DWM3000EVB Raw CIR Capture Issues

Hello,
I have 2 DWM3000EVB boards, attached to nRF52840 development kits, and I’m trying to capture raw channel impulse response. I have run into some issues while doing so, and I need some help. Here is the procedure -if anyone else is also interested-

  1. I have compiled and run the simple TX code in one of the boards. I set the inter-delay period to 1s, so that I can capture the frame fully. I have also experimented with other periods, and my issue does not seem to be related to this period.

  2. I am running rx with diagnostics example on the second device, and I have modified the diagnostics code as follows to output real/imaginary part of the channel impulse response. This is based on some other code snippets in the forum, but modified for the DWM3000EVB board based on the API documentation.

            int8_t *cir;
            int8_t cir_len = 992 * 6 + 1;
            cir = (int8_t *)malloc(cir_len * sizeof(int8_t));
            int32_t real = 0;
            int32_t imag = 0;
            dwt_readaccdata(cir, cir_len, 0);
            int8_t cidx = 0;

            for (int ijk = 0; ijk < 992; ijk++)
            {
                cidx = 6 * ijk;
                real = (int32_t)cir[cidx+3] << 16 | (int32_t)cir[cidx+2] << 8 | (int32_t)cir[cidx+1]; /*printf("%i,",real);*/
                imag = (int32_t)cir[cidx+6] << 16 | (int32_t)cir[cidx+5] << 8 | (int32_t)cir[cidx+4];    /*printf("%u\n",imag);*/

                //amp = max(abs(real), abs(imag)) + min(abs(real), abs(imag)) / 4;
                //printf("idx %d:", ijk);
                printf("%d ", real);
                printf("%d ", imag);

                //printf("%f,,,,,,,,,\n", amp);
                //printf("\r \n");
            }
            free(cir);
  1. I’m reading the output through JLink RTT Viewer, and I can see the CIR values displayed on the screen, save the output as a log file.

The issues and questions are as follows:
When I print the CIR, I can only see roughly 400 samples, instead of 992. I tried printing out the indices in the above script, and realized that some random indices are missing.
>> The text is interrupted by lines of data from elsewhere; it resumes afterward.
Lemma bump_spec p hd m h2 h3 lv upd rk new :
  path_ok T0 p hd -> levels_ok h2 p lv -> arrays_ok p m lv upd rk ->
  new <= lv <= SKIPLIST_MAXLEVEL ->
  (forall y i, new <= i -> level_at h3 y i = level_at h2 y i) ->
  exists h4, for_up (bump_body upd) new (lv - new) h3 = Some h4
    /\ (forall y i, level_at h4 y i =
          if decide (new <= i < lv) then bump_target p m h2 y i else level_at h3 y i)
    /\ (forall y, fields h4 y = fields h3 y).
Proof.
  intros Hp Hl Ha Hnew H3.
  destruct (level_loop (bump_body upd) (bump_target p m h2) h3 new (lv - new))
    as (h4 & E & H1 & H2).
  - intros i h Hi Hag. destruct (Ha i) as [Hu _]; [lia|].
    destruct (pred_cell p hd h2 lv i m) as (e & lu & Ee & Elu & Hfw & Hsp);
      [exact Hp|exact Hl|lia|lia|].
    assert (Elu' : level_at h (e_loc e) i = Some lu) by (rewrite Hag, H3 by lia; exact Elu).
    unfold bump_body. rewrite Hu, Ee. cbn [fmap option_fmap option_map]. rewrite Elu'.
    destruct (set_level_spec h (e_loc e) i (Level (forward lu) (S (span lu))) lu Elu')
      as (h' & -> & L & F).
    exists h'. split_and!; [reflexivity| |exact F]. intros y j. rewrite L.
    destruct (decide (j = i)) as [->|Hj]; [|now rewrite decide_False by tauto].
    unfold bump_target. rewrite Ee. cbn [fmap option_fmap option_map].
    destruct (decide (y = e_loc e)) as [->|Hy].
    + rewrite !decide_True by auto. now rewrite Hfw, Hsp.
    + rewrite !decide_False by (try tauto; congruence). now rewrite Hag, H3 by lia.
  - exists h4. split_and!; [exact E| |exact H2]. intros y i. rewrite H1.
    now replace (new + (lv - new)) with lv by lia.
Qed.

(** ** The new layout *)

(** Where the entry of position [k] of the old path goes. *)
Lemma pred_or_low p hd m k i : path_ok T0 p hd -> i < SKIPLIST_MAXLEVEL -> m < length p ->
  k <= m -> tall p i k ->
  k = pv p i m \/ (k <> pv p i m /\ nx p i k <= m).
Proof.
  intros Hp Hi Hm Hk Ht. destruct (decide (nx p i k <= m)) as [Hn|Hn].
  - right. split; [|exact Hn]. intros ->.
    destruct (pred_bounds p hd i m Hp Hi Hm) as (_ & E & Hb). lia.
  - left. symmetry. apply pv_uniq, nx_pv_gt; [exact Hm|exact Hk|lia|exact Ht].
Qed.

Lemma not_pred p hd m k e i : path_ok T0 p hd -> p !! k = Some e -> k <> pv p i m ->
  Some (e_loc e) <> e_loc <$> p !! pv p i m.
Proof.
  intros Hp E Hk Hd. apply Hk. symmetry in Hd. apply fmap_Some in Hd as (e' & E' & El).
  eapply path_inj; eauto.
Qed.

Lemma fresh_loc p a k e : a ∉ e_loc <$> p -> p !! k = Some e -> e_loc e <> a.
Proof.
  intros Hf E <-. apply Hf. rewrite list_elem_of_fmap. exists e.
  split; [reflexivity|]. now apply list_elem_of_lookup_2 with k.
Qed.

(** A level pointer whose target is at or before the boundary keeps its
    target; one beyond it moves by one position. *)
Lemma fw_ins_low p m v i k : m < length p -> nx p i k <= m ->
  k <= m -> fw (ins p m v) i k = fw p i k.
Proof.
  intros Hm Hn Hk. unfold fw. rewrite nx_ins_low by lia. now rewrite ins_low by lia.
Qed.
Lemma fw_shift p m v i k k' : m < length p -> m < nx p i k ->
  nx (ins p m v) i k' = S (nx p i k) -> fw (ins p m v) i k' = fw p i k.
Proof. intros Hm Hn Hk. unfold fw. rewrite Hk. now rewrite ins_high by lia. Qed.

Lemma layout_spec p hd m a new sc o h2 h4 lv :
  path_ok T0 p hd -> levels_ok h2 p lv -> m < length p -> 1 <= new <= lv ->
  lv <= SKIPLIST_MAXLEVEL -> a ∉ e_loc <$> p ->
  (forall k e, p !! k = Some e -> e_height e <= SKIPLIST_MAXLEVEL) ->
  (forall y i, level_at h4 y i =
     if decide (i < new) then splice_target p m a h2 y i
     else if decide (i < lv) then bump_target p m h2 y i else level_at h2 y i) ->
  levels_ok h4 (ins p m (Entry a new sc o)) lv.
Proof.
  intros Hp Hl Hm Hnew Hlv Hfresh Htall H4 k e i E Hi. rewrite H4.
  assert (Hlen : length (ins p m (Entry a new sc o)) = S (length p)) by now apply length_ins.
  destruct (ins_pos m k) as [Hk|[->|(k' & -> & Hk)]].
  - (* an entry up to the boundary *)
    rewrite ins_low in E by lia. pose proof (Htall k e E) as Hht.
    destruct (Hl k e i E Hi) as (l & El & Hf & Hs).
    assert (Hik : tall p i k) by (exists e; auto).
    assert (Hi32 : i < SKIPLIST_MAXLEVEL) by lia.
    destruct (pred_bounds p hd i m Hp Hi32 Hm) as (Hq & Hnx & Hb).
    destruct (pred_or_low p hd m k i Hp Hi32 Hm Hk Hik) as [Hkq|[Hkq Hn]].
    + rewrite <- Hkq in *. assert (Hpred : Some (e_loc e) = e_loc <$> p !! k) by now rewrite E.
      unfold splice_target, bump_target. rewrite <- Hkq, <- Hpred.
      rewrite (decide_False (P := e_loc e = a)) by (eapply fresh_loc; eauto).
      rewrite !(decide_True (P := Some (e_loc e) = Some (e_loc e))) by reflexivity.
      unfold fw, dist.
      rewrite Hlen. destruct (decide (i < new)) as [Hin|Hin]; [|destruct (decide (i < lv)) as [Hil|Hil]].
      * rewrite nx_ins_cross_tall by (cbn [e_height]; lia).
        eexists. split_and!; [reflexivity| |].
        -- cbn [forward]. now rewrite ins_mid.
        -- cbn [span]. intros _. lia.
      * rewrite nx_ins_cross_short by (cbn [e_height]; lia).
        eexists. split_and!; [reflexivity| |].
        -- cbn [forward]. now rewrite ins_high by lia.
        -- cbn [span]. intros _. lia.
      * exists l. rewrite nx_ins_cross_short by (cbn [e_height]; lia). split_and!; [exact El| |lia].
        rewrite ins_high by lia. exact Hf.
    + unfold splice_target, bump_target.
      rewrite (decide_False (P := e_loc e = a)) by (eapply fresh_loc; eauto).
      rewrite !(decide_False (P := Some (e_loc e) = _)) by (eapply not_pred; eauto).
      exists l. split_and!; [repeat case_decide; exact El|now rewrite fw_ins_low|].
      intros Hil. rewrite (Hs Hil). unfold dist. rewrite nx_ins_low by lia. lia.
  - (* the new entry *)
    rewrite ins_mid in E by lia. simplify_eq. cbn [e_loc e_height] in *.
    rewrite decide_True by lia. unfold splice_target. rewrite decide_True by reflexivity.
    destruct (pred_bounds p hd i m Hp) as (Hq & Hnx & Hb); [lia|exact Hm|].
    eexists. split_and!; [reflexivity| |].
    + cbn [forward]. unfold fw at 1. rewrite Hnx. symmetry.
      unfold fw. rewrite nx_ins_new by assumption. now rewrite ins_high by lia.
    + cbn [span]. intros _. unfold dist. rewrite Hlen, nx_ins_new, Hnx by assumption. lia.
  - (* an entry beyond the boundary *)
    rewrite ins_high in E by lia. destruct (Hl k' e i E Hi) as (l & El & Hf & Hs).
    pose proof (Htall k' e E) as Hht. pose proof (lookup_lt_Some _ _ _ E) as Hlt.
    destruct (pred_bounds p hd i m Hp) as (Hq & Hnx & Hb); [lia|exact Hm|].
    unfold splice_target, bump_target.
    rewrite (decide_False (P := e_loc e = a)) by (eapply fresh_loc; eauto).
    rewrite !(decide_False (P := Some (e_loc e) = _)) by (eapply not_pred; eauto; lia).
    assert (Hnk : m < nx p i k') by (destruct (nx_is p i k' Hlt) as (? & _); lia).
    exists l. split_and!; [repeat case_decide; exact El| |].
    + rewrite Hf. symmetry. apply fw_shift; [assumption|assumption|]. apply nx_ins_high; lia.
    + intros Hil. rewrite (Hs Hil). unfold dist. rewrite Hlen, nx_ins_high by lia. lia.
Qed.

(** ** Fields of the new path *)

Lemma back_ins_low p m v k : m < length p -> k <= S m -> back (ins p m v) k = back p k.
Proof. intros Hm Hk. destruct k as [|[|k]]; cbn [back]; try done. now rewrite ins_low by lia. Qed.

Lemma back_ins_high p m v k : m < length p -> S m < k -> back (ins p m v) (S k) = back p k.
Proof.
  intros Hm Hk. destruct k as [|[|k]]; cbn [back]; try lia. now rewrite ins_high by lia.
Qed.

Lemma back_ins_next p m v : m < length p -> back (ins p m v) (S (S m)) = Some (e_loc v).
Proof. intros Hm. cbn [back]. now rewrite ins_mid. Qed.

Lemma ins_locs p m v : e_loc <$> ins p m v
  = take (S m) (e_loc <$> p) ++ e_loc v :: drop (S m) (e_loc <$> p).
Proof. unfold ins. now rewrite fmap_app, fmap_cons, fmap_take, fmap_drop. Qed.

Lemma ins_perm p m v : e_loc <$> ins p m v ≡ₚ e_loc v :: (e_loc <$> p).
Proof.
  rewrite ins_locs. rewrite <- Permutation_middle. constructor. now rewrite take_drop.
Qed.

Lemma ins_path_ok p hd m v : path_ok T0 p hd -> m < length p -> e_loc v ∉ e_loc <$> p ->
  path_ok T0 (ins p m v) hd.
Proof.
  intros [H0 Hnd] Hm Hv. split; [now rewrite ins_low by lia|].
  rewrite ins_perm. now constructor.
Qed.

Lemma ins_heights_ok p lv m v : heights_ok p lv -> m < length p -> 1 <= e_height v <= lv ->
  heights_ok (ins p m v) lv.
Proof.
  intros Hh Hm Hv k e E. destruct (ins_pos m (S k)) as [Hk|[Hk|(j & Hj & Hk)]].
  - rewrite ins_low in E by lia. eapply Hh; eauto.
  - rewrite Hk, ins_mid in E by lia. now simplify_eq.
  - rewrite Hj, ins_high in E by lia. destruct j as [|j]; [lia|]. eapply Hh; eauto.
Qed.

(** The successor's [backward] pointer, and the tail when there is none. *)
Lemma relink_spec h p hd m v tl : path_ok T0 p hd -> m < length p -> e_loc v ∉ e_loc <$> p ->
  (forall k e, k <= S m -> ins p m v !! k = Some e ->
     fields h (e_loc e) = Some (e_obj e, e_score e, back (ins p m v) k, e_height e)) ->
  (forall k e, m < k -> p !! k = Some e ->
     fields h (e_loc e) = Some (e_obj e, e_score e, back p k, e_height e)) ->
  tl = back p (length p) ->
  exists h', (match e_loc <$> p !! S m with
              | Some y => let* w := set_backward h y (Some (e_loc v)) in Some (w, tl)
              | None => Some (h, Some (e_loc v))
              end) = Some (h', back (ins p m v) (S (length p)))
    /\ fields_ok h' (ins p m v)
    /\ (forall y i, level_at h' y i = level_at h y i)
    /\ (forall y, is_Some (fields h' y) <-> is_Some (fields h y)).
Proof.
  intros Hp Hm Hv Hlow Hhigh ->. pose proof (ins_path_ok p hd m v Hp Hm Hv) as Hp'.
  destruct (p !! S m) as [e|] eqn:E; cbn [fmap option_fmap option_map].
  - pose proof (lookup_lt_Some _ _ _ E) as Hlt.
    destruct (set_backward_spec h (e_loc e) (Some (e_loc v)) _ _ _ _ (Hhigh _ _ (Nat.lt_succ_diag_r m) E))
      as (h' & -> & Hl & Hf).
    exists h'. rewrite back_ins_high by lia. split_and!; [reflexivity| |exact Hl|].
    + intros k e' E'. rewrite Hf.
      assert (Ee : ins p m v !! S (S m) = Some e) by now rewrite ins_high by lia.
      case_decide as Hd.
      * assert (k = S (S m)) as -> by (eapply path_inj; eauto).
        rewrite back_ins_next by lia. rewrite Ee in E'. now simplify_eq.
      * destruct (ins_pos m k) as [Hk|[->|(j & -> & Hk)]]; [apply Hlow; [lia|exact E']..|].
        rewrite ins_high in E' by lia. rewrite (Hhigh j) by auto.
        assert (j <> S m) by (intros ->; congruence). now rewrite back_ins_high by lia.
    + intros y. rewrite Hf. case_decide as Hd; [|reflexivity]. subst.
      rewrite (Hhigh _ _ (Nat.lt_succ_diag_r m) E). split; intros _; eauto.
  - apply lookup_ge_None in E. assert (length p = S m) as -> by lia.
    exists h. rewrite back_ins_next by lia. split_and!; [reflexivity| |done|done].
    intros k e' E'. apply Hlow; [|exact E'].
    apply lookup_lt_Some in E'. rewrite length_ins in E'; lia.
Qed.

Lemma levels_ok_ext h h' p lv : levels_ok h p lv ->
  (forall k e i, p !! k = Some e -> level_at h' (e_loc e) i = level_at h (e_loc e) i) ->
  levels_ok h' p lv.
Proof. intros Hl He k e i E Hi. rewrite (He k e i E). now apply Hl. Qed.

(** The list before the new node is linked: levels raised, node allocated. *)
Lemma prepare_spec s p m upd rk a sc o new : rep T0 s p -> m < length p ->
  arrays_ok p m (level_ s) upd rk -> 1 <= new <= SKIPLIST_MAXLEVEL -> mem s !! a = None ->
  exists h1 upd' rk',
    (if level_ s <? new
     then for_up (grow_body (header s) (length_ s)) (level_ s) (new - level_ s) (mem s, upd, rk)
     else Some (mem s, upd, rk)) = Some (h1, upd', rk')
    /\ (let lv := if level_ s <? new then new else level_ s in
       let h2 := (<[a := create_node new sc o]> h1) in
       (level_ s <= lv /\ new <= lv <= SKIPLIST_MAXLEVEL)
       /\ (forall y, fields h2 y = if decide (y = a) then Some (o, sc, None, new)
                                   else fields (mem s) y)
       /\ levels_ok h2 p lv /\ arrays_ok p m lv upd' rk' /\ heights_ok p lv
       /\ (a ∉ e_loc <$> p) /\ (forall i, i < new -> is_Some (level_at h2 a i))).
Proof.
  intros R Hm Ha Hnew Hfree.
  pose proof (rep_level _ _ _ R) as Hlv.
  assert (Hfresh : a ∉ e_loc <$> p).
  { rewrite list_elem_of_fmap. intros (e & -> & He). apply list_elem_of_lookup in He as [k E].
    destruct (node_of_rep _ _ _ _ (rep_fields _ _ _ R) E) as (n & En & _). congruence. }
  assert (H : exists h1 upd' rk',
    (if level_ s <? new
     then for_up (grow_body (header s) (length_ s)) (level_ s) (new - level_ s) (mem s, upd, rk)
     else Some (mem s, upd, rk)) = Some (h1, upd', rk')
    /\ (forall y, fields h1 y = fields (mem s) y)
    /\ levels_ok h1 p (if level_ s <? new then new else level_ s)
    /\ arrays_ok p m (if level_ s <? new then new else level_ s) upd' rk').
  { destruct (Nat.ltb_spec (level_ s) new).
    - apply grow_spec; [assumption..|lia].
    - exists (mem s), upd, rk. split_and!; [reflexivity|reflexivity|apply R|exact Ha]. }
  destruct H as (h1 & upd' & rk' & E & Hf & Hl & Ha').
  exists h1, upd', rk'. split; [exact E|]. cbn zeta.
  assert (Hle : level_ s <= (if level_ s <? new then new else level_ s)).
  { destruct (Nat.ltb_spec (level_ s) new); lia. }
  split_and!; [exact Hle|destruct (Nat.ltb_spec (level_ s) new); lia
    |destruct (Nat.ltb_spec (level_ s) new); lia| | |exact Ha'| |exact Hfresh|].
  - intros y. unfold fields at 1. destruct (decide (y = a)) as [->|Hy].
    + rewrite lookup_insert_eq. cbn. now rewrite length_replicate.
    + rewrite lookup_insert_ne by congruence. apply Hf.
  - eapply levels_ok_ext; [exact Hl|]. intros k e i Ek. unfold level_at.
    rewrite lookup_insert_ne; [reflexivity|]. symmetry. eapply fresh_loc; eauto.
  - intros k e Ek. pose proof (rep_heights _ _ _ R k e Ek). lia.
  - intros i Hi. unfold level_at. rewrite lookup_insert_eq. cbn [levels create_node].
    rewrite lookup_replicate_2 by lia. eauto.
Qed.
E.g. it jumps from 55 to 105, and the jumps seem to be random. Instead of reading all data at once from accumulator (992*6+1 samples), I tried reading them one-by-one in the for loop, but this also gives a similar result.
Q1: How can I read the CIR without any package loss? Is there a better way to capture the CIR, instead of printing the values?
Q2: How can I read the output of the display without JLink RTT viewer, and what are good sources to read about that part further?
Q3: I’ve seen people verifying the CIR information by displaying, and checking values for DWM1000. Since the data format is different here (each sample is 3 bytes, instead of 2), how can I check if the CIR is corrupted or not? E.g. I have seen some discussions about the CIR values being less than 30,000 etc, which may not be applicable here due to 18-bit samples.
Q4: My application requires high sampling rate, and eventually I’d like to reduce the inter-frame periodicity. At this point, what would be the practical limits on the device?

Thanks!

For what it’s worth here’s my code for this that seems to work fine. I call this function in a loop reading blocks of 16 values. No specific reason why, it’s written so it should work fine for anything from 1 value to all of them at once. I just used smaller blocks when debugging it and never increased them once it was working because it wasn’t speed critical.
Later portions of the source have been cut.